# [PROBLEM REQUIREMENTS]
When you reach the line in the data below that contains "match nth_error d e with", please start repeating lines exactly, and stop after the line that contains "Definition ancestors (d", repeating nothing else.

DATA PROVIDED below:

(** * Verification model of [streamlit_app.py]

    The program is a linear pipeline: slide texts are read out of a parsed
    presentation, one narration script per slide is requested from a remote
    language model, one audio file per script is requested from a remote
    text-to-speech service, the results are displayed, and the temporary
    files are removed in a [finally] block.

    The pure parts (text extraction, file naming) are embedded as functions.
    The effectful parts run in a small state-and-exception monad over a
    [World] made of the temp-directory file system and a chronological trace
    of the interactions with the collaborators (remote services, UI). *)

From Stdlib Require Import Ascii String DecimalString DecimalNat.
From stdpp Require Import base option list strings gmap.

Local Open Scope string_scope.
Local Open Scope list_scope.

(** ** Python built-ins used by the program *)

(** [str(n)] for a non-negative integer: its decimal digits. *)
Definition str_int (n : nat) : string :=
  NilEmpty.string_of_uint (Nat.to_uint n).

(** [sep.join(parts)]. *)
Fixpoint str_join (sep : string) (parts : list string) : string :=
  match parts with
  | [] => ""
  | [x] => x
  | x :: rest => x +:+ sep +:+ str_join sep rest
  end.

(** [enumerate(xs, start)]. *)
Fixpoint enumerate {A} (xs : list A) (start : nat) : list (nat * A) :=
  match xs with
  | [] => []
  | x :: rest => (start, x) :: enumerate rest (S start)
  end.

(** [s.startswith(c)] and [s.endswith(c)] for a one-character [c]. *)
Definition startswith_char (s : string) (c : ascii) : bool :=
  match s with
  | String a _ => bool_decide (a = c)
  | EmptyString => false
  end.

Fixpoint endswith_char (s : string) (c : ascii) : bool :=
  match s with
  | EmptyString => false
  | String a EmptyString => bool_decide (a = c)
  | String _ rest => endswith_char rest c
  end.

(** [os.path.join(a, b)] with two arguments, as [posixpath] defines it. *)
Definition os_path_join (a b : string) : string :=
  if startswith_char b "/" then b
  else if bool_decide (a = "") || endswith_char a "/" then a +:+ b
  else a +:+ "/" +:+ b.

(** ** Data model: what the program reads of a parsed presentation *)

(** A shape either exposes a [text] attribute or does not
    ([hasattr(shape, "text")]). *)
Record Shape := { text : option string }.

Record Slide := { shapes : list Shape }.

Record Presentation := { slides : list Slide }.

(** ** Slide text extraction *)

(** The inner loop of [extract_slide_text]: [slide_text] is the list being
    appended to. *)
Definition collect_shape (slide_text : list string) (shape : Shape)
  : list string :=
  match text shape with
  | Some t => slide_text ++ [t]
  | None => slide_text
  end.
(** * The yodk tokenizer ([parser/tokenizer.go]) and its specification

    A shallow embedding of the tokenizer of the yodk parser, followed by the
    properties its specification states about it.

    - [GoRuntime]: the pieces of Go the tokenizer relies on: machine
      integers, slice expressions that panic out of range, the conversion
      [string(byte)], [strings.ToLower], [bytes.HasPrefix];
    - [Regexp]: the fragment of Go's [regexp] syntax the five package-level
      patterns use, with leftmost-first (backtracking priority) matching;
    - the types and methods of [tokenizer.go], written in a state-and-panic
      monad over the [Tokenizer] struct; from [Load] on, inside a section
      whose variable stands for the Unicode path of [strings.ToLower];
    - the vocabulary of the statements, the facts about the patterns and the
      recognizers, and the properties themselves, one theorem each. *)

From Stdlib Require Import Strings.Byte Strings.String.
From Stdlib Require Import List ZArith Bool Lia Arith.
From Stdlib Require Import DecimalString DecimalZ.
Import ListNotations.

(* ===================================================================== *)
(** ** Go runtime *)
(* ===================================================================== *)

Module GoRuntime.
(** * Animation script of the Chaya Adamson site: a shallow embedding

    This development embeds [src/scripts/main.js] -- the loader
    [waitForGSAP], the CSS fallback, the [AnimationController] singleton and
    the top-level listeners of the script -- as state-passing functions over
    an explicit browser world, and proves the behavioural properties of its
    specification.

    Modelling choices.
    - JavaScript numbers are exact rationals ([Q]); the clock counts
      milliseconds in [Z].
    - The page is a list of nodes in document order; an element is its
      position in that list, so the result of a selector query never lists
      an element twice.
    - The animation engine is a table of tweens and a table of scroll
      triggers; a handle is an index into its table, [kill] sets a flag.
    - Closures are first-order data ([Handler], [TimerFn]); the variables a
      closure captures and mutates ([attempts], [hoverTween], [isScrolled],
      ...) live in a heap of cells, so two closures made by one call share
      their cells exactly as in the script.
    - An exception aborts the running function and keeps every effect made
      so far: a computation is [World -> Res A * World].
    - The log records the observable console output and DOM class
      mutations, each stamped with the time it happened.  It also records
      two kinds of ghost marks, which have no counterpart in the script and
      exist only so that "is invoked" can be stated: [Enter m] when the
      controller method [m] is entered, and [CallbackInvoked] when
      [checkGSAP] calls the callback it was given. *)

From Stdlib Require Import ZArith QArith List String Ascii Bool Arith Lia.
Import ListNotations.
Open Scope string_scope.
Open Scope list_scope.
Open Scope nat_scope.


(** ** Values *)

(** A property value of an object literal handed to the engine.
    [VByParity a b] is the function [(index) => index % 2 === 0 ? a : b]. *)
Inductive JsVal :=
| VNum (q : Q)
| VStr (s : string)
| VBool (b : bool)
| VByParity (even odd : Q).

(** An object literal: properties in the order they are written. *)
Definition Obj := list (string * JsVal).

Definition Q_eqb (a b : Q) : bool :=
  Z.eqb (Qnum a) (Qnum b) && Pos.eqb (Qden a) (Qden b).

Definition JsVal_eqb (a b : JsVal) : bool :=
  match a, b with
  | VNum p, VNum q => Q_eqb p q
  | VStr s, VStr t => String.eqb s t
  | VBool x, VBool y => Bool.eqb x y
  | VByParity p q, VByParity r s => Q_eqb p r && Q_eqb q s
  | _, _ => false
  end.

Fixpoint Obj_eqb (a b : Obj) : bool :=
  match a, b with
  | [], [] => true
  | (k, v) :: a', (k', v') :: b' =>
      String.eqb k k' && JsVal_eqb v v' && Obj_eqb a' b'
  | _, _ => false
  end.

Fixpoint prop (o : Obj) (k : string) : option JsVal :=
  match o with
  | [] => None
  | (k', v) :: o' => if String.eqb k k' then Some v else prop o' k
  end.

(** [Object.assign]-like merge used by the engines' [config]: the new
    properties override the old ones of the same name. *)
Definition obj_merge (old new : Obj) : Obj :=
  new ++ filter (fun kv => match prop new (fst kv) with
                           | Some _ => false | None => true end) old.

(** ** The document *)

Definition Elem := nat.

Record Node := {
  tag : string;
  classes : list string;
  parent : option Elem;
  nodeId : option string;
  href : option string
}.

Definition Document := list Node.

(** Simple selectors the script uses: [.c], [#i] and [a[href^="p"]]. *)
Inductive Compound :=
| ByClass (c : string)
| ById (i : string)
| ByHrefPrefix (t : string) (p : string).

(** [A B]: descendant combinator, ancestors first and the subject last. *)
Definition Complex := list Compound.

(** [s1, s2, ...]: a selector list. *)
Definition Selector := list Complex.

Definition has_class (n : Node) (c : string) : bool :=
  existsb (String.eqb c) (classes n).

Definition match_compound (n : Node) (c : Compound) : bool :=
  match c with
  | ByClass k => has_class n k
  | ById i => match nodeId n with Some j => String.eqb i j | None => false end
  | ByHrefPrefix t p =>
      String.eqb (tag n) t &&
      match href n with Some h => String.prefix p h | None => false end
  end.

(** Proper ancestors of an element, nearest first.  The fuel is the size of
    the document, which bounds the depth of any well-formed tree. *)
Fixpoint ancestors_fuel (fuel : nat) (d : Document) (e : Elem) : list Elem :=
  match fuel with
  | O => []
  | S f =>
      match nth_error d e with
      | Some n =>
          match parent n with
          | Some p => p :: ancestors_fuel f d p
          | None => []
          end
      | None => []
      end
  end.

Definition ancestors (d : Document) (e : Elem) : list Elem :=
  ancestors_fuel (List.length d) d e.

(** Does the chain [cs] (outermost first) match along the ancestors [anc]
    (nearest first)?  [cs] is consumed from its end. *)
Fixpoint match_chain (d : Document) (rev_cs : list Compound) (anc : list Elem)
  : bool :=
  match rev_cs with
  | [] => true
  | c :: rest =>
      match anc with
      | [] => false
      | a :: anc' =>
          match nth_error d a with
          | Some n =>
              (match_compound n c && match_chain d rest anc')
              || match_chain d rev_cs anc'
          | None => false
          end
      end
  end.

Definition match_complex (d : Document) (e : Elem) (cs : Complex) : bool :=
  match rev cs, nth_error d e with
  | subject :: rest, Some n =>
      match_compound n subject && match_chain d rest (ancestors d e)
  | _, _ => false
  end.

Definition matches (d : Document) (s : Selector) (e : Elem) : bool :=
  existsb (match_complex d e) s.
Lemma fold_visit_pending current ds st :
  is_Some (cameFrom st !! current) -> startPending st ->
  startPending (fold_left (visitNeighbor maze goal current) ds st)
  /\ ((exists d, d ∈ ds /\ getNextPosition current d = start) ->
      is_Some (cameFrom (fold_left (visitNeighbor maze goal current) ds st) !! start))
  /\ (is_Some (cameFrom st !! start) ->
      is_Some (cameFrom (fold_left (visitNeighbor maze goal current) ds st) !! start)).
Proof.
  revert st. induction ds as [| d ds IH]; intros st Hcur Hst.
  - split; [done | split; [| done]]. intros (d & Hd & _). by apply elem_of_nil in Hd.
  - rewrite fold_left_cons.
    destruct (visitNeighbor_pending current st d Hcur Hst) as [Hst' Hfound].
    destruct (IH _ (visitNeighbor_keeps current st d current Hcur) Hst')
      as (Hpend & Hlater & Hkeep).
    split; [done | split].
    + intros (d' & Hd' & Heq). apply elem_of_cons in Hd' as [-> | Hd'].
      * by apply Hkeep, Hfound.
      * apply Hlater. by exists d'.
    + intros Hs. by apply Hkeep, visitNeighbor_keeps.
Qed.

Lemma visitNeighbor_closed current st d :
  is_Some (cameFrom st !! current) -> closedState st ->
  closedState (visitNeighbor maze goal current st d).
Proof.
  intros Hcur [Hopen Hclosed].
  destruct (visitNeighbor_cases current st d) as [-> | (_ & Hcf & _ & Hos)]; [done |].
  split.
  - intros p Hp. rewrite Hcf. destruct (Hos p Hp) as [Hin | ->].
    + by apply is_Some_insert, Hopen.
    + rewrite lookup_insert_eq. eauto.
  - intros k v. rewrite Hcf.
    destruct (decide (getNextPosition current d = k)) as [<- | Hne].
    + rewrite lookup_insert_eq. intros [= <-]. by apply is_Some_insert.
    + rewrite lookup_insert_ne by done. intros Hk. by apply is_Some_insert, (Hclosed k).
Qed.

Lemma expand_closed current st :
  is_Some (cameFrom st !! current) -> closedState st ->
  closedState (expand maze goal current st).
Proof.
  unfold expand. generalize directions as ds. intros ds. revert st.
  induction ds as [| d ds IH]; intros st Hcur Hst; [done |].
  rewrite fold_left_cons. apply IH; [by apply visitNeighbor_keeps |].
  by apply visitNeighbor_closed.
Qed.

Lemma searchLoop_closed fuel st cf current :
  closedState st -> searchLoop fuel maze goal st = Some (GoalReached cf current) ->
  is_Some (cf !! current) /\ cameFromClosed cf.
Proof.
  revert st. induction fuel as [| fuel IH]; intros st Hst Hrun; cbn in Hrun; [done |].
  destruct (openSet st) as [| first rest] eqn:Hopen; [done |].
  pose proof (lowestFrom_elem (fScore st) first 0%nat 1%nat rest) as Hin.
  destruct (lowestFrom (fScore st) first 0 1 rest) as [cur idx] eqn:Hlow. cbn in Hin.
  assert (is_Some (cameFrom st !! cur)) as Hcur.
  { destruct Hst as [Ho _]. apply Ho. by rewrite Hopen. }
  destruct ((cur.1 =? goal.1) && (cur.2 =? goal.2)).
  - injection Hrun as <- <-. split; [done | apply Hst].
  - apply IH in Hrun; [done |]. apply expand_closed; [done |].
    destruct Hst as [Ho Hc]. split; [| done]. cbn [openSet cameFrom].
    intros p Hp. apply Ho. rewrite <- Hopen in Hp. by apply splice1_subset in Hp.
Qed.

(** Following a closed [cameFrom] map never ends. *)
Lemma reconstructPath_closed fuel cf current path :
  cameFromClosed cf -> is_Some (cf !! current) ->
  reconstructPath fuel cf current path = None.
Proof.
  intros Hclosed. revert current path.
  induction fuel as [| fuel IH]; intros current path [prev Hprev]; cbn; rewrite Hprev;
    [done |].
  apply IH. by apply (Hclosed current).
Qed.
(** * WriteCoach: a shallow embedding of the analysis, classification,
      suggestion and progress pipeline

    The Python services under [writecoach/] are embedded one module per
    source file.  Conventions of the embedding:

    - a Python [str] is a [string] whose characters are read as code points
      below 256;
    - a Python [float] (and an [int] used in float arithmetic) is an exact
      rational of [Q]; [round(x, n)] is rounding to the nearest multiple of
      [10^-n], a tie going to the even one on the exact value (binary
      floating point can settle a decimal tie either way);
    - a [dict] with a fixed set of keys is a record; a key that a function
      reads with [.get(key, default)] is an [option] field;
    - an exception that a caller catches is a [None] result;
    - libraries that are not part of the repository (the NLTK tokenizer, the
      [re] engine, [json.loads], the generative-text services, the clock) are
      classes, and the functions that call them take an instance. *)

From Stdlib Require Import QArith ZArith Lia.
From Stdlib Require Import Ascii String DecimalString.
From stdpp Require Import base list strings gmap.

Local Open Scope Z_scope.
Local Open Scope Q_scope.
Local Open Scope string_scope.
Local Open Scope list_scope.

(* ================================================================== *)
(** ** Python built-ins *)
(* ================================================================== *)

Module Py.

(** [str.isspace] on a single character with code point below 256. *)
Definition is_space (c : ascii) : bool :=
  let n := nat_of_ascii c in
  ((9 <=? n) && (n <=? 13) || (28 <=? n) && (n <=? 32)
   || (n =? 133) || (n =? 160))%nat.

(** [str.lower] on a single character with code point below 256. *)
Definition lower_char (c : ascii) : ascii :=
  let n := nat_of_ascii c in
  if ((65 <=? n) && (n <=? 90)
      || (192 <=? n) && (n <=? 222) && negb (n =? 215))%nat
  then ascii_of_nat (n + 32) else c.

(** [str.isalpha] on a single character with code point below 256. *)
Definition is_alpha_char (c : ascii) : bool :=
  let n := nat_of_ascii c in
  ((65 <=? n) && (n <=? 90) || (97 <=? n) && (n <=? 122)
   || (n =? 170) || (n =? 181) || (n =? 186)
   || (192 <=? n) && (n <=? 255) && negb (n =? 215) && negb (n =? 247))%nat.

Fixpoint all_chars (p : ascii -> bool) (s : string) : bool :=
  match s with
  | EmptyString => true
  | String c s' => p c && all_chars p s'
  end.

(** [s.isalpha()]: non-empty and every character alphabetic. *)
Definition isalpha (s : string) : bool :=
  match s with
  | EmptyString => false
  | _ => all_chars is_alpha_char s
  end.

Fixpoint lower (s : string) : string :=
  match s with
  | EmptyString => EmptyString
  | String c s' => String (lower_char c) (lower s')
  end.

Definition len (s : string) : nat := String.length s.

Fixpoint rev_onto (s acc : string) : string :=
  match s with
  | EmptyString => acc
  | String c s' => rev_onto s' (String c acc)
  end.

Definition rev (s : string) : string := rev_onto s EmptyString.

Fixpoint lstrip (s : string) : string :=
  match s with
  | EmptyString => EmptyString
  | String c s' => if is_space c then lstrip s' else s
  end.

Definition rstrip (s : string) : string := rev (lstrip (rev s)).

(** [s.strip()] *)
Definition strip (s : string) : string := rstrip (lstrip s).

(** [s.startswith(p)] *)
Fixpoint startswith (p s : string) : bool :=
  match p, s with
  | EmptyString, _ => true
  | String a p', String b s' => if Ascii.eqb a b then startswith p' s' else false
  | String _ _, EmptyString => false
  end.

(** [s.endswith(p)] *)
Definition endswith (p s : string) : bool := startswith (rev p) (rev s).

(** [sub in s] *)
Fixpoint contains (sub s : string) : bool :=
  startswith sub s ||
  match s with
  | EmptyString => false
  | String _ s' => contains sub s'
  end.

(** [s.find(sub)], [None] for -1. *)
Fixpoint find_from (sub s : string) (i : nat) : option nat :=
  if startswith sub s then Some i
  else match s with
       | EmptyString => None
       | String _ s' => find_from sub s' (S i)
       end.

Definition find (sub s : string) : option nat := find_from sub s 0.

(** [s.rfind(sub)], [None] for -1. *)
Fixpoint rfind_from (sub s : string) (i : nat) (last : option nat) : option nat :=
  let last' := if startswith sub s then Some i else last in
  match s with
  | EmptyString => last'
  | String _ s' => rfind_from sub s' (S i) last'
  end.

Definition rfind (sub s : string) : option nat := rfind_from sub s 0 None.

(** [s[start:stop]] for non-negative bounds. *)
Definition slice (start stop : nat) (s : string) : string :=
  String.substring start (stop - start) s.

(** [s.split(sep)] for a non-empty separator: [skip] counts the characters
    of a separator occurrence still to be passed over, [cur] holds the
    current piece reversed. *)
Fixpoint split_aux (sep : string) (skip : nat) (s cur : string) : list string :=
  match s with
  | EmptyString => [rev cur]
  | String c s' =>
      match skip with
      | S k => split_aux sep k s' cur
      | O =>
          if startswith sep s
          then rev cur :: split_aux sep (String.length sep - 1) s' EmptyString
          else split_aux sep 0 s' (String c cur)
      end
  end.

Definition split (sep s : string) : list string := split_aux sep 0 s EmptyString.

(** [s.split()]: maximal runs of characters that are not white space. *)
Fixpoint split_ws_aux (s cur : string) : list string :=
  match s with
  | EmptyString =>
      match cur with EmptyString => [] | _ => [rev cur] end
  | String c s' =>
      if is_space c
      then match cur with
           | EmptyString => split_ws_aux s' EmptyString
           | _ => rev cur :: split_ws_aux s' EmptyString
           end
      else split_ws_aux s' (String c cur)
  end.

Definition split_ws (s : string) : list string := split_ws_aux s EmptyString.

(** [sep.join(l)] *)
Fixpoint join (sep : string) (l : list string) : string :=
  match l with
  | [] => EmptyString
  | [x] => x
  | x :: l' => x +:+ sep +:+ join sep l'
  end.

(** [str(n)] for a non-negative [int]. *)
Definition str_of_nat (n : nat) : string :=
  NilEmpty.string_of_uint (Nat.to_uint n).

(** [l[-n:]] for [n > 0]. *)
Definition last_n {A} (n : nat) (l : list A) : list A :=
  List.skipn (List.length l - n) l.

(** [repr(s)] for a string of code points below 256: single quotes unless
    the string has a single quote and no double quote; the quote, the
    backslash, tab, line feed and carriage return escaped; every other
    character that is not printable as a two-digit hexadecimal escape. *)
Definition hex_digit (n : nat) : ascii :=
  if (n <? 10)%nat then ascii_of_nat (48 + n) else ascii_of_nat (87 + n).

Definition is_printable (c : ascii) : bool :=
  let n := nat_of_ascii c in
  negb ((n <? 32) || (127 <=? n) && (n <=? 160) || (n =? 173))%nat.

End of DATA PROVIDED.

# [ANSWER TO THIS EXERCISE]
      match nth_error d e with
      | Some n =>
          match parent n with
          | Some p => p :: ancestors_fuel f d p
          | None => []
          end
      | None => []
      end
  end.

Definition ancestors (d : Document) (e : Elem) : list Elem :=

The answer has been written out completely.